16 ottobre 2021
Aggiornato 11:00
Proseguire verso l’integrazione europea attraverso un'azione politica delle istituzioni coinvolte

Frattini presenta le linee programmatiche del Ministero degli Esteri

Condividere le priorità per il semestre di presidenza francese auspicate da Nicolas Sarkozy, conservare la presenza italiana in Afghanistan, ripristinare le relazioni diplomatiche con la Serbia

Il 2 e il 23 luglio davanti alle Commissioni esteri di Camera e Senato il Ministro  Franco Frattini ha illustrato le linee programmatiche del dicastero degli Esteri.

Queste in sintesi le questioni  trattate:

Integrazione europea. Al centro delle linee di politica estera del Governo l’integrazione europea: le priorità illustrate dal Presidente di turno dell’Unione Europea Nicolas Sarkozy vanno condivise, ha sottolineato Frattini, così come è da auspicare che la crisi aperta dal referendum irlandese possa ricomporsi prima delle elezioni europee e che l’Unione possa  proseguire nelle sue politiche, dando risposte concrete alle richieste dei cittadini.

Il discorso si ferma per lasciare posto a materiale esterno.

(** * permify: storage readers, check-cache keys, schema lowering and the
      lookup-entity engine, embedded and verified.

    The development follows the Go sources:
    - [internal/repositories/memory/relationshipReader.go]   (Module [memory])
    - [internal/repositories/postgres/relationshipReader.go] (Module [postgres])
    - [internal/keys/command.go]                              (Module [keys])
    - [internal/commands/lookupEntity.go]                     (Module [commands])
    - [pkg/dsl/compiler], known through its test suite        (Module [compiler])

    Go values are embedded shallowly: [uint64] row ids as [N], strings as
    [string], a Go [(value, error)] return as [result], structs as records.
    Collaborators whose code is outside the files above (go-memdb, squirrel,
    database/sql, base64, xxhash, the cache) are parameters. *)

From Stdlib Require Import NArith ZArith String Ascii List Bool Lia.
From Stdlib Require Import DecimalString DecimalN DecimalPos Decimal.
From Stdlib Require Import Sorting.Sorted Sorting.Permutation.
From stdpp Require Import gmap strings.
Import ListNotations.
Open Scope string_scope.
Open Scope list_scope.
Open Scope nat_scope.
Set Warnings "-register-all".

(* ================================================================== *)
(** * Go errors and [(value, error)] returns *)
(* ================================================================== *)

(** A Go [error] value.  [errors_New msg] is [errors.New(msg)];
    [sql_ErrNoRows] is the sentinel of database/sql that [errors.Is]
    recognises. *)
Inductive error : Type :=
| errors_New (msg : string)
| sql_ErrNoRows.

(** [err.Error()] *)
Definition Error (e : error) : string :=
  match e with
  | errors_New msg => msg
  | sql_ErrNoRows => "sql: no rows in result set"
  end.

Per quanto riguarda l’ingresso della Turchia nell’Unione, il Ministro degli Esteri si dichiara favorevole alla prosecuzione dei negoziati. A dicembre si terrà infatti una conferenza di adesione della Turchia per l'apertura di due capitoli negoziali con l'Unione Europea e Frattini auspica che il Presidente di turno del semestre Ue, Sarkozy, dia un segnale politico e apra uno o due capitoli di  trattative durante il suo semestre.

Impegni internazionali dell’Italia. »Credo che nella politica estera l'Italia possa dare un segnale positivo», ha dichiarato Frattini, «dando un valore aggiunto all'intera comunità internazionale attraverso il suo ruolo di ponte geografico e politico tra i diversi Paesi e in merito a dossier cruciali».

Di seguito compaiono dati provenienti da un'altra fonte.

(** *** [updateRange] *)

Lemma perform_recorded (ms : list Tx.Mutation) (tx : Tx.t) :
  Tx.recorded (perform ms tx) = Tx.recorded tx ++ ms.
Proof.
  revert tx. induction ms as [|m ms IH]; intros tx.
  - simpl. rewrite app_nil_r. reflexivity.
  - change (perform (m :: ms) tx)
      with (perform ms (snd (Tx.set (Tx.target m) (Tx.value m) tx))).
    rewrite IH. destruct m as [target value]. simpl.
    rewrite <- app_assoc. reflexivity.
Qed.

Lemma negb_isArrayEqual (arr1 arr2 : Path) :
  negb (isArrayEqual arr1 arr2) = if decide (arr1 = arr2) then false else true.
Proof.
  destruct (decide (arr1 = arr2)) as [Heq|Hne].
  - apply isArrayEqual_eq in Heq. rewrite Heq. reflexivity.
  - destruct (isArrayEqual arr1 arr2) eqn:E; [|reflexivity].
    apply isArrayEqual_eq in E. contradiction.
Qed.

Lemma negb_Z_eqb (x y : Z) :
  negb (x =? y) = if decide (x = y) then false else true.
Proof.
  destruct (decide (x = y)) as [->|Hne].
  - rewrite Z.eqb_refl. reflexivity.
  - apply Z.eqb_neq in Hne. rewrite Hne. reflexivity.
Qed.

(** On a property selection [updateRange] returns normally after the
    [tx.set] calls of [differing_fields], and nothing else. *)
Lemma updateRange_property_selection (this : PropertyAnnotation.t)
    (sel : Selection.t) (tx : Tx.t) :
  Selection.isPropertySelection sel = true ->
  PropertyAnnotation.updateRange this sel tx
    = (JS.Return tt, perform (differing_fields this sel) tx).
Proof.
  intros Hprop.
  unfold PropertyAnnotation.updateRange, differing_fields,
    PropertyAnnotation.startPath.
  rewrite Hprop, negb_isArrayEqual, !negb_Z_eqb.
  destruct tx as [d r].
  repeat case_decide; reflexivity.
Qed.

(** C4: on a property selection [updateRange] returns normally and the
    mutations it records are exactly the [tx.set] calls for the fields
    among [path], [startOffset], [endOffset] that differ from the
    selection: when only [endOffset] differs, the single mutation of
    [endOffset]; when nothing differs, none, and the transaction is left as
    it was. *)
Theorem updateRange_emits_differing_fields (this : PropertyAnnotation.t)
    (sel : Selection.t) (tx : Tx.t) :
  Selection.isPropertySelection sel = true ->
  exists tx' : Tx.t,
    PropertyAnnotation.updateRange this sel tx = (JS.Return tt, tx') /\
    Tx.recorded tx' = Tx.recorded tx ++ differing_fields this sel /\
    (PropertyAnnotation.path this = Coordinate.path (Selection.start sel) ->
     PropertyAnnotation.startOffset this = Coordinate.offset (Selection.start sel) ->
     PropertyAnnotation.endOffset this <> Coordinate.offset (Selection.end_ sel) ->
     Tx.recorded tx'
       = Tx.recorded tx
         ++ [ {| Tx.target := [PropertyAnnotation.id this; "endOffset"];
                 Tx.value := VNumber (Coordinate.offset (Selection.end_ sel)) |} ]) /\
    (PropertyAnnotation.path this = Coordinate.path (Selection.start sel) ->
     PropertyAnnotation.startOffset this = Coordinate.offset (Selection.start sel) ->
     PropertyAnnotation.endOffset this = Coordinate.offset (Selection.end_ sel) ->
     tx' = tx).
Proof.
  intros Hprop. exists (perform (differing_fields this sel) tx).
  split; [|split; [|split]].
  - apply updateRange_property_selection, Hprop.
  - apply perform_recorded.
  - intros Hp Hs He. rewrite perform_recorded. f_equal.
    unfold differing_fields. repeat case_decide; try contradiction. reflexivity.
  - intros Hp Hs He. unfold differing_fields.
    repeat case_decide; try contradiction. reflexivity.
Qed.

Lemma updateRange_emits_differing_fields_witness :
  exists tx' : Tx.t,
    PropertyAnnotation.updateRange sample_s1
      (Selection.property sample_path 10 21) sample_tx = (JS.Return tt, tx') /\
    Tx.recorded tx'
      = [ {| Tx.target := ["s1"; "endOffset"]; Tx.value := VNumber 21 |} ].
Proof.
  destruct (updateRange_emits_differing_fields sample_s1
              (Selection.property sample_path 10 21) sample_tx eq_refl)
    as [tx' [Hrun [_ [Hend _]]]].
  exists tx'. split; [exact Hrun|].
  apply Hend; [reflexivity | reflexivity | discriminate].
Defined.

(** C5: on a selection that is not a property selection [updateRange]
    throws its error and the transaction is left as it was: no [tx.set] is
    made, nothing is recorded, and the document, with the annotation's
    [path], [startOffset] and [endOffset] in it, is unchanged. *)
Theorem updateRange_rejects_other_selections (this : PropertyAnnotation.t)
    (sel : Selection.t) (tx : Tx.t) :
  Selection.isPropertySelection sel = false ->
  PropertyAnnotation.updateRange this sel tx
    = (JS.Throw (JS.Error "Cannot change to ContainerAnnotation."), tx).
Proof.
  intros Hprop. unfold PropertyAnnotation.updateRange. rewrite Hprop.
  reflexivity.
Qed.

Lemma updateRange_rejects_other_selections_witness :
  PropertyAnnotation.updateRange sample_s1
    (Selection.container sample_path 3 ["p2"; "content"] 4) sample_tx
    = (JS.Throw (JS.Error "Cannot change to ContainerAnnotation."), sample_tx).
Proof.
  apply (updateRange_rejects_other_selections sample_s1
           (Selection.container sample_path 3 ["p2"; "content"] 4) sample_tx).
  reflexivity.
Defined.

(** When the transaction's document holds the annotation, it holds the
    range of the selection after [updateRange]. *)
Lemma updateRange_matches_selection (this : PropertyAnnotation.t)
    (sel : Selection.t) (tx : Tx.t) :
  Selection.isPropertySelection sel = true ->
  holds_fields tx this ->
  holds_fields (snd (PropertyAnnotation.updateRange this sel tx))
    (with_range_of this sel).
Proof.
  intros Hprop (Hp & Hs & He).
  rewrite updateRange_property_selection by exact Hprop.
  unfold holds_fields, differing_fields, Document.get in *.
  destruct tx as [[props] r]. simpl in *.
  repeat case_decide; simpl; simplify_map_eq; repeat split; congruence.
Qed.

(** Reading the fields through the transaction gives the same run: each
    field is read before the only [tx.set] that writes it. *)
Lemma updateRange_attached_eq (this : PropertyAnnotation.t)
    (sel : Selection.t) (tx : Tx.t) :
  PropertyAnnotation.updateRange_attached this sel tx
    = PropertyAnnotation.updateRange (PropertyAnnotation.current this tx) sel tx.
Proof.
  unfold PropertyAnnotation.updateRange_attached, PropertyAnnotation.updateRange,
    PropertyAnnotation.read, PropertyAnnotation.startPath.
  destruct (Selection.isPropertySelection sel); [|reflexivity].
  destruct tx as [[props] r].
  unfold JS.bind, JS.when, JS.ret, JS.throw, Tx.set, PropertyAnnotation.current,
    Document.get; simpl.
  destruct (isArrayEqual _ _); simpl;
    rewrite ?lookup_insert_ne by discriminate;
    destruct (_ =? _); simpl;
    rewrite ?lookup_insert_ne by discriminate;
    reflexivity.
Qed.

(** *** [FindAndReplaceCommand.getCommandState] *)

(** C9, as the code has it: on every session, [getCommandState] looks up
    the manager named ['find-and-replace']; with one registered it is that
    manager's [getCommandState()] and nothing more (the same state or the
    same exception, the same session afterwards); with none registered
    the call on nothing throws a [TypeError] and the session is as
    before. No other manager is ever asked. *)
Theorem getCommandState_every_session {Manager CommandState : Type}
    (Manager_getCommandState :
       Manager -> JS.M (FindAndReplaceCommand.EditorSession Manager) CommandState)
    (editorSession : FindAndReplaceCommand.EditorSession Manager) :
  FindAndReplaceCommand.getCommandState Manager_getCommandState editorSession
  = match FindAndReplaceCommand.getManager editorSession "find-and-replace" with
    | Some manager => Manager_getCommandState manager editorSession
    | None => (JS.Throw JS.TypeError, editorSession)
    end.
Proof.
  unfold FindAndReplaceCommand.getCommandState.
  destruct (FindAndReplaceCommand.getManager editorSession "find-and-replace")
    as [manager|]; [|reflexivity].
  unfold JS.bind, JS.ret.
  destruct (Manager_getCommandState manager editorSession) as [[st|e] s'];
    reflexivity.
Qed.

(** C9 as it was stated, for every session, fails on a session without
    the manager: nothing is there to be asked, no state is returned, and
    the call throws. *)
Lemma getCommandState_without_manager_counterexample :
  FindAndReplaceCommand.getManager sample_empty_session "find-and-replace"
    = None /\
  FindAndReplaceCommand.getCommandState sample_manager_state
    sample_empty_session
    = (JS.Throw JS.TypeError, sample_empty_session) /\
  ~ (exists state : nat,
       fst (FindAndReplaceCommand.getCommandState sample_manager_state
              sample_empty_session) = JS.Return state).
Proof.
  split; [|split].
  - vm_compute. reflexivity.
  - vm_compute. reflexivity.
  - intros [state Hstate]. vm_compute in Hstate. discriminate.
Qed.

(** With the manager registered, the command gives the manager's own
    answer. *)
Example getCommandState_sample :
  FindAndReplaceCommand.getCommandState sample_manager_state sample_session
    = (JS.Return 7%nat, sample_session).
Proof. vm_compute. reflexivity. Qed.

(** ** Further properties of the two classes *)

(** *** [getText] on any offsets *)

Lemma substring_length_clamped (text : JS.String) (s e : Z) :
  Z.of_nat (length (JS.substring text s e))
    = Z.abs (Z.min (Z.max e 0) (Z.of_nat (length text))
             - Z.min (Z.max s 0) (Z.of_nat (length text))).
Proof.
  unfold JS.substring. rewrite length_take, length_drop. lia.
Qed.

Lemma substring_infix (text : JS.String) (s e : Z) :
  exists before after : JS.String,
    text = before ++ JS.substring text s e ++ after.
Proof.
  unfold JS.substring.
  match goal with
  | |- context [take ?n (drop ?from text)] =>
      exists (take from text), (drop n (drop from text));
      rewrite (take_drop n (drop from text)), take_drop
  end.
  reflexivity.
Qed.

Lemma substring_swap (text : JS.String) (s e : Z) :
  JS.substring text s e = JS.substring text e s.
Proof.
  unfold JS.substring.
  rewrite (Z.min_comm (Z.min (Z.max s 0) _)), (Z.max_comm (Z.min (Z.max s 0) _)).
  reflexivity.
Qed.

Lemma substring_app (text : JS.String) (s m e : Z) :
  s <= m <= e ->
  JS.substring text s m ++ JS.substring text m e = JS.substring text s e.
Proof.
  intros H. unfold JS.substring.
  set (len := Z.of_nat (length text)).
  set (cs := Z.min (Z.max s 0) len).
  set (cm := Z.min (Z.max m 0) len).
  set (ce := Z.min (Z.max e 0) len).
  assert (cs <= cm <= ce /\ 0 <= cs) as Hc by (subst cs cm ce len; lia).
  clearbody cs cm ce.
  replace (Z.min cs cm) with cs by lia. replace (Z.max cs cm) with cm by lia.
  replace (Z.min cm ce) with cm by lia. replace (Z.max cm ce) with ce by lia.
  replace (Z.min cs ce) with cs by lia. replace (Z.max cs ce) with ce by lia.
  replace (Z.to_nat cm) with (Z.to_nat cs + Z.to_nat (cm - cs))%nat by lia.
  rewrite <- drop_drop, take_take_drop. f_equal. lia.
Qed.

Lemma slice_of_slice (text : JS.String) (k0 n0 k1 n1 : nat) :
  take n1 (drop k1 (take n0 (drop k0 text)))
    = take (Nat.min n1 (n0 - k1)) (drop (k0 + k1) text).
Proof.
  rewrite skipn_firstn_comm, take_take, drop_drop. reflexivity.
Qed.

 Tra le priorità enunciate, la ripresa delle relazioni internazionali con la Serbia, interrotte dopo il riconoscimento da parte italiana dell’indipendenza del Kosovo.

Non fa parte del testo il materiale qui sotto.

Lemma recompute_refines (st : RefState) (h : Heap) :
  well_formed st h ->
  view (snd (recompute st h)) (fst (recompute st h))
  = Dashboard.applyFilters formatDate groupByTimeFrame Date_getDay (view h st).
Proof.
  intros Hwf.
  destruct (recompute_frame formatDate groupByTimeFrame Date_getDay st h)
    as (_ & _ & Hold).
  fold recompute in Hold.
  assert (Hapi : read_all (snd (recompute st h)) (apiData st) = read_all h (apiData st)).
  { apply read_all_ext. intros l Hl. apply Hold.
    unfold well_formed in Hwf. rewrite Forall_forall in Hwf. now apply Hwf. }
  revert Hapi. clear Hold.
  unfold recompute, Store.applyFilters, Dashboard.applyFilters.
  destruct (bucketed_refines (hideWeekends st) Hwf)
    as (Hrows & Hnd & Hvalid).
  fold bucketed. cbn [hideWeekends languages editors view] in *.
  destruct (bucketed (hideWeekends st) st h) as [data_ h1]. cbn [fst snd] in *.
  intros Hapi. unfold view, with_filteredData.
  cbn [filteredData languages editors teams timeFrame hideWeekends isLoading seatsData
       teamsData apiData hasPendingTeamChanges currentFilter].
  rewrite Hapi.
  pose proof (@narrow_refines (languages st) (editors st) data_ h1 Hnd Hvalid) as Hn.
  cbv zeta in Hn. rewrite Hn.
  now rewrite Hrows.
Qed.
(** C4.  The table of allowed dependencies is the one of the design:
    domain may depend on nothing, application on domain, infrastructure
    on application and domain, presentation on application, bootstrap on
    the four other layers.  An import whose target is the layer of the
    file itself is flagged by no rule: neither the rule cascade nor the
    test-import check gives a violation for it, and [validate_file]
    appends no violation at its line. *)
Theorem layer_table_and_self_imports :
  LAYER_RULES
  = [ ("domain", []);
      ("application", ["domain"]);
      ("infrastructure", ["application"; "domain"]);
      ("presentation", ["application"]);
      ("bootstrap", ["domain"; "application"; "infrastructure"; "presentation"]) ]
  /\ allowed_deps_of "domain" = []
  /\ allowed_deps_of "application" = ["domain"]
  /\ allowed_deps_of "infrastructure" = ["application"; "domain"]
  /\ allowed_deps_of "presentation" = ["application"]
  /\ allowed_deps_of "bootstrap" = ["domain"; "application"; "infrastructure"; "presentation"]
  /\ (forall name, is_layer name = true <->
        In name ["domain"; "application"; "infrastructure"; "presentation"; "bootstrap"])
  /\ (forall g file cur allowed line import_path,
        _get_layer_from_import g import_path = Some cur ->
        check_import g file cur allowed (line, import_path) = None
        /\ test_import_violation file (line, import_path) = None)
  /\ (forall fs st file cur line import_path,
        _get_file_layer (self st) file = Some cur ->
        In (line, import_path) (fst (_extract_imports fs file st)) ->
        _get_layer_from_import (self st) import_path = Some cur ->
        exists new,
          violations (self (snd (validate_file fs file st))) = violations (self st) ++ new
          /\ forall w, In w new -> line_number w <> line).
Proof.
  assert (Hself : forall g file cur allowed line import_path,
             _get_layer_from_import g import_path = Some cur ->
             check_import g file cur allowed (line, import_path) = None
             /\ test_import_violation file (line, import_path) = None).
  { intros g file cur allowed line p Hd. split.
    - unfold check_import. rewrite Hd, String.eqb_refl.
      destruct (mem cur (layers_present g)); reflexivity.
    - unfold test_import_violation.
      destruct (String.eqb_spec p "testing") as [E|E]; [|reflexivity].
      apply layer_import_not_testing in Hd. contradiction. }
  repeat (split; [reflexivity|]).
  split.
  { intros name. unfold is_layer, mem. rewrite existsb_exists. simpl. split.
    - intros [x [Hx E]]. apply String.eqb_eq in E. subst x. tauto.
    - intros H. exists name. rewrite String.eqb_refl. tauto. }
  split; [exact Hself|].
  intros fs st file cur line p Hcur Hin Hd.
  rewrite extract_imports_push in Hin. cbn [fst] in Hin.
  exists (file_violations fs (self st) file).
  rewrite validate_file_push. cbn [snd self push add_violations violations].
  split; [reflexivity|].
  intros w Hw Hl.
  destruct (Hself (self st) file cur (allowed_deps_of cur) line p Hd) as [Hc Ht].
  apply file_violations_inv in Hw.
  destruct Hw as [[_ [[n' p'] [Hi' Hw]]] | [cur' [[n' p'] [Hc' [Hi' Hw]]]]].
  - pose proof (test_import_line _ _ _ _ Hw) as Hn.
    assert (E : n' = line) by congruence. rewrite E in Hi', Hw.
    pose proof (imports_unique _ _ _ _ _ Hi' Hin) as Ep. rewrite Ep in Hw. congruence.
  - apply checked_layer_inv in Hc'.
    assert (Ec : cur' = cur) by congruence. rewrite Ec in Hw.
    pose proof (check_import_line _ _ _ _ _ _ _ Hw) as Hn.
    assert (E : n' = line) by congruence. rewrite E in Hi', Hw.
    pose proof (imports_unique _ _ _ _ _ Hi' Hin) as Ep. rewrite Ep in Hw. congruence.
Qed.
(** [_grad_clip] with nonzero bounds: it raises [KeyError] exactly when
    some explicit key of [d] has no gradient; otherwise the gradient is
    passed through where [l < x < h] (where [clip] leaves [x] unchanged)
    and is [0] where [x <= l] or [h <= x]. *)
Theorem grad_clip_masks (grads d : NumDictK) (l h : R) (T : tape) :
  l <> 0 -> h <> 0 ->
  (value_of (_grad_clip grads d (py_or_inf (Some l)) (py_or_inf (Some h))) T = inl KeyError <->
   exists k, k ∈ dom (nd_map d) /\ nd_get grads k = None) /\
  (forall gs, value_of (_grad_clip grads d (py_or_inf (Some l)) (py_or_inf (Some h))) T = inr gs ->
   exists v gd, value_of (clip d (Some l) (Some h)) T = inr v /\ gs = [gd] /\
     dom (nd_map gd) = dom (nd_map d) /\ nd_default gd = nd_default grads /\
     forall k x g, nd_map d !! k = Some x -> nd_get grads k = Some g ->
       (l < x < h -> nd_map gd !! k = Some g /\ nd_map v !! k = Some x) /\
       (x <= l \/ h <= x -> nd_map gd !! k = Some 0)).
Proof.
  intros Hl Hh. rewrite !py_or_inf_nonzero by done.
  unfold _grad_clip, value_of.
  destruct (dict_comp d _) as [m|] eqn:Hm.
  - split.
    + split; [discriminate|]. intros Hex.
      apply (grad_mask_None grads d (fun _ x => in_open (Some l) (Some h) x)) in Hex.
      congruence.
    + intros gs [= <-]. eexists _, (mkND m (nd_default grads)).
      split; [reflexivity|]. split; [done|]. cbn [nd_map nd_default].
      split; [by eapply dict_comp_dom|]. split; [done|].
      intros k x g Hx Hg.
      pose proof (grad_mask_lookup grads d (fun _ x => in_open (Some l) (Some h) x)
                    m k x g Hm Hx Hg) as Hk. simpl in Hk.
      rewrite py_or_inf_nonzero by done. rewrite py_or_inf_nonzero by done.
      unfold in_open, Rltb in Hk. split.
      * intros Hin. rewrite Hk. rewrite lookup_fmap, Hx. simpl.
        unfold py_max2, py_min2, Rltb.
        destruct (Rlt_dec l x), (Rlt_dec x h); simpl; try lra.
        split; [done|]. repeat case_match; f_equal; lra.
      * intros Hout. rewrite Hk.
        destruct (Rlt_dec l x), (Rlt_dec x h); simpl; try done; lra.
  - split; [|intros ? ?; discriminate]. split; [intros _|done].
    by apply (grad_mask_None grads d (fun _ x => in_open (Some l) (Some h) x)).
Qed.


Lemma size_list_to_set_NoDup (xs : list K) :
  size (list_to_set xs : gset K) = length xs -> NoDup xs.
Proof.
  induction xs as [|x xs IH]; intros Hs; [constructor|].
  assert (Hle : (size (list_to_set xs : gset K) <= length xs)%nat).
  { clear. induction xs as [|y ys IH]; [rewrite list_to_set_nil, size_empty; simpl; lia|].
    rewrite list_to_set_cons, size_union_alt, size_singleton. simpl.
    pose proof (subseteq_size ((list_to_set ys : gset K) ∖ {[y]}) (list_to_set ys)
                  ltac:(set_solver)). lia. }
  rewrite list_to_set_cons in Hs. simpl in Hs.
  destruct (decide (x ∈ xs)) as [Hin|Hnin].
  - exfalso. assert (Heq : {[x]} ∪ (list_to_set xs : gset K) = list_to_set xs).
    { apply set_eq. intros y. rewrite elem_of_union, elem_of_singleton, elem_of_list_to_set.
      split; [intros [->|Hy]; done|intros Hy; by right]. }
    rewrite Heq in Hs. lia.
  - rewrite size_union in Hs.
    2:{ intros y Hy1 Hy2. apply elem_of_singleton in Hy1. subst.
        by apply elem_of_list_to_set in Hy2. }
    rewrite size_singleton in Hs. constructor; [done|]. apply IH. lia.
Qed.

Lemma fst_map_to_list_dom (m : gmap K R) (k : K) :
  k ∈ (map_to_list m).*1 <-> k ∈ dom m.
Proof.
  rewrite elem_of_dom, list_elem_of_fmap. split.
  - intros [[k' x] [-> Hin]]. apply elem_of_map_to_list in Hin. simpl. eauto.
  - intros [x Hx]. exists (k, x). split; [done|]. by apply elem_of_map_to_list.
Qed.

I paesi balcanici come la Serbia  «hanno una vocazione europea» che «non dobbiamo mortificare», ha dichiarato Frattini informando la Commissione di un colloquio avuto il 22 luglio a Bruxelles con il ministro degli esteri serbo per riallacciare i rapporti internazionali.

L’Italia inoltre continuerà a mantenere la sua presenza sia militare sia politica in Afghanistan. «Oltre al nostro diplomatico Gentilini che ha preso servizio nei giorni scorsi - ha dichiarato il capo della Farnesina-, «annuncio che c’è una candidatura italiana autorevole per il rappresentante dell’Ue per l’Afghanistan, l’attuale ambasciatore Sequi».

Per quanto riguarda invece i rapporti con l’Iran, il Ministro ribadisce la linea di fermezza condivisa con Francia, Germania e Gran Bretagna per arrivare, prima della fine dell’estate, ad applicare le sanzioni Ue sull'attività di arricchimento dell’uranio a scopi anche militari. «Abbiamo pensato - ha spiegato Frattini in audizione - che fosse arrivato il momento di dare applicazione piena alla risoluzione 1803 nei confronti dell’Iran».

Iniziative legislative. Quanto alle iniziative legislative che il Ministero degli esteri intende intraprendere, Frattini si sofferma sulla riforma della legge riguardante la cooperazione allo sviluppo, che va intesa come uno strumento essenziale della politica estera. «La cooperazione non e' un modo di dare un assegno in bianco, ma e' un modo di aiutare secondo priorità di politica estera. Credo che la cooperazione bilaterale – ha concluso- vada rilanciata fortemente». «È in gioco l'interesse del sistema-paese».